#### Description of the task
Only the lines from the one containing "generalize dependent (entry_of" through the final line of the entries below are wanted, each copied exactly.

#### Excerpted data
(** The lexer ends on every input: with the tokens up to the end of input, with an
    error that names its last token, the only error token, or with a panic, which
    happens exactly when the first thing after some blanks or comments is a slash. *)
Theorem tokenize_total src :
  match Tokenize (NewLexer src) with
  | Some (Ok (toks, None)) => ∃ init v off, entry_of <$> toks = init ++ [(TokenEOF, v, off)]
  | Some (Ok (toks, Some e)) =>
      ∃ init tok, toks = init ++ [tok] ∧ Type_ tok = TokenError ∧ e = error_of tok ∧
        Forall (λ t, Type_ t ≠ TokenEOF ∧ Type_ t ≠ TokenError) init
  | Some (Err _) | None => False
  | Some (Panic _) => True
  end ∧
  ((∃ w, Tokenize (NewLexer src) = Some (Panic w)) ↔
   ∃ g t, list_ascii_of_string src = g ++ "/" :: t ∧ g ≠ [] ∧ gap g ("/" :: t)).
Proof.
  set (l := NewLexer src).
  pose proof (tokenize_sound (S (length (input l))) l) as H. fold (Tokenize l) in H.
  assert (Hlen : (length (rest l) < S (length (input l)))%nat) by (unfold rest; rewrite length_drop; lia).
  specialize (H Hlen). split.
  - destruct (Tokenize l) as [[[toks [e|]]|e|w]|]; cbn [stream_ok] in H; [| |done..].
    + destruct H as (new & tok & -> & ? & ? & ?). exists new, tok. by rewrite app_nil_l.
    + destruct H as (new & -> & H). cbn [app tokens l NewLexer].
      generalize dependent (entry_of <$> new). clear. intros ks H. cbn.
      induction H as [off prev g _|off prev g s t ty v ks _ _ _ (init & v' & off' & IH)];
        [by exists [], ""%string, (off + length g)%nat|].
      rewrite IH. by eexists (_ :: init), _, _.
  - split.
    + intros (w & E). rewrite E in H. destruct H as (_ & g & t & Hr & Hg & H0).
      exists g, t. split_and!; [done| |done]. intros ->. by apply H0.
    + intros (g & t & Hr & H0 & Hg).
      assert (Hp : nextToken l = Panic "index out of range [-1]").
      { unfold nextToken. assert (Hsolid : solid ("/" :: t)) by (split; [done|by destruct t]).
        pose proof (skipWhitespace_exact l g _ Hr Hg Hsolid) as Hc.
        set (l0 := skipWhitespace l) in *. clearbody l0.
        pose proof (consumed_rest _ _ _ _ Hc Hr) as Hr0. change (rest l0) with (rest (mark_start l0)) in Hr0.
        destruct (not_at_end _ _ _ Hr0) as [-> ->]. cbn [scan_token single_char Ascii.eqb Bool.eqb].
        unfold slash. pose proof (advance_ascii _ _ _ Hr0 eq_refl) as (Hi & Ht & Hs & Hp & _).
        rewrite (peekPrev_advance _ _ _ Hr0 eq_refl), Hs. cbn [Ascii.eqb Bool.eqb orb start mark_start].
        destruct Hc as (_ & Htok & _ & Hp0 & _).
        destruct (Nat.eqb_spec (pos l0) 0) as [Hz|Hz]; [destruct g; cbn in *; [done|lia]|].
        unfold after_matches. rewrite Ht. cbn [tokens mark_start]. rewrite Htok. done. }
      exists "index out of range [-1]"%string. unfold Tokenize. cbn [tokenize]. by rewrite Hp.
Qed.

(** ** What the model shows beyond the properties *)

Definition src_of (codes : list nat) : string := string_of_list_ascii (ascii_of_nat <$> codes).

(** The tolerance sign is the two bytes 0xC2 0xB1 in UTF-8, and the switch looks at
    one byte: the sign of "time ± 1m" is read as an identifier. *)
Lemma plus_minus_is_an_identifier :
  let sign_bytes := src_of [194; 177]%nat in
  kinds (Tokenize (NewLexer ("time " +:+ sign_bytes +:+ " 1m")%string)) =
  Some (Ok ([(TokenTime, "time"); (TokenIdent, sign_bytes); (TokenDuration, "1m"); (TokenEOF, "")], None))%string.
Proof. vm_compute. reflexivity. Qed.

#### Task solution
      generalize dependent (entry_of <$> new). clear. intros ks H. cbn.
      induction H as [off prev g _|off prev g s t ty v ks _ _ _ (init & v' & off' & IH)];
        [by exists [], ""%string, (off + length g)%nat|].
      rewrite IH. by eexists (_ :: init), _, _.
  - split.
    + intros (w & E). rewrite E in H. destruct H as (_ & g & t & Hr & Hg & H0).
      exists g, t. split_and!; [done| |done]. intros ->. by apply H0.
    + intros (g & t & Hr & H0 & Hg).
      assert (Hp : nextToken l = Panic "index out of range [-1]").
      { unfold nextToken. assert (Hsolid : solid ("/" :: t)) by (split; [done|by destruct t]).
        pose proof (skipWhitespace_exact l g _ Hr Hg Hsolid) as Hc.
        set (l0 := skipWhitespace l) in *. clearbody l0.
        pose proof (consumed_rest _ _ _ _ Hc Hr) as Hr0. change (rest l0) with (rest (mark_start l0)) in Hr0.
        destruct (not_at_end _ _ _ Hr0) as [-> ->]. cbn [scan_token single_char Ascii.eqb Bool.eqb].
        unfold slash. pose proof (advance_ascii _ _ _ Hr0 eq_refl) as (Hi & Ht & Hs & Hp & _).
        rewrite (peekPrev_advance _ _ _ Hr0 eq_refl), Hs. cbn [Ascii.eqb Bool.eqb orb start mark_start].
        destruct Hc as (_ & Htok & _ & Hp0 & _).
        destruct (Nat.eqb_spec (pos l0) 0) as [Hz|Hz]; [destruct g; cbn in *; [done|lia]|].
        unfold after_matches. rewrite Ht. cbn [tokens mark_start]. rewrite Htok. done. }
      exists "index out of range [-1]"%string. unfold Tokenize. cbn [tokenize]. by rewrite Hp.
Qed.

(** ** What the model shows beyond the properties *)

Definition src_of (codes : list nat) : string := string_of_list_ascii (ascii_of_nat <$> codes).

(** The tolerance sign is the two bytes 0xC2 0xB1 in UTF-8, and the switch looks at
    one byte: the sign of "time ± 1m" is read as an identifier. *)
Lemma plus_minus_is_an_identifier :
  let sign_bytes := src_of [194; 177]%nat in
  kinds (Tokenize (NewLexer ("time " +:+ sign_bytes +:+ " 1m")%string)) =
  Some (Ok ([(TokenTime, "time"); (TokenIdent, sign_bytes); (TokenDuration, "1m"); (TokenEOF, "")], None))%string.
Proof. vm_compute. reflexivity. Qed.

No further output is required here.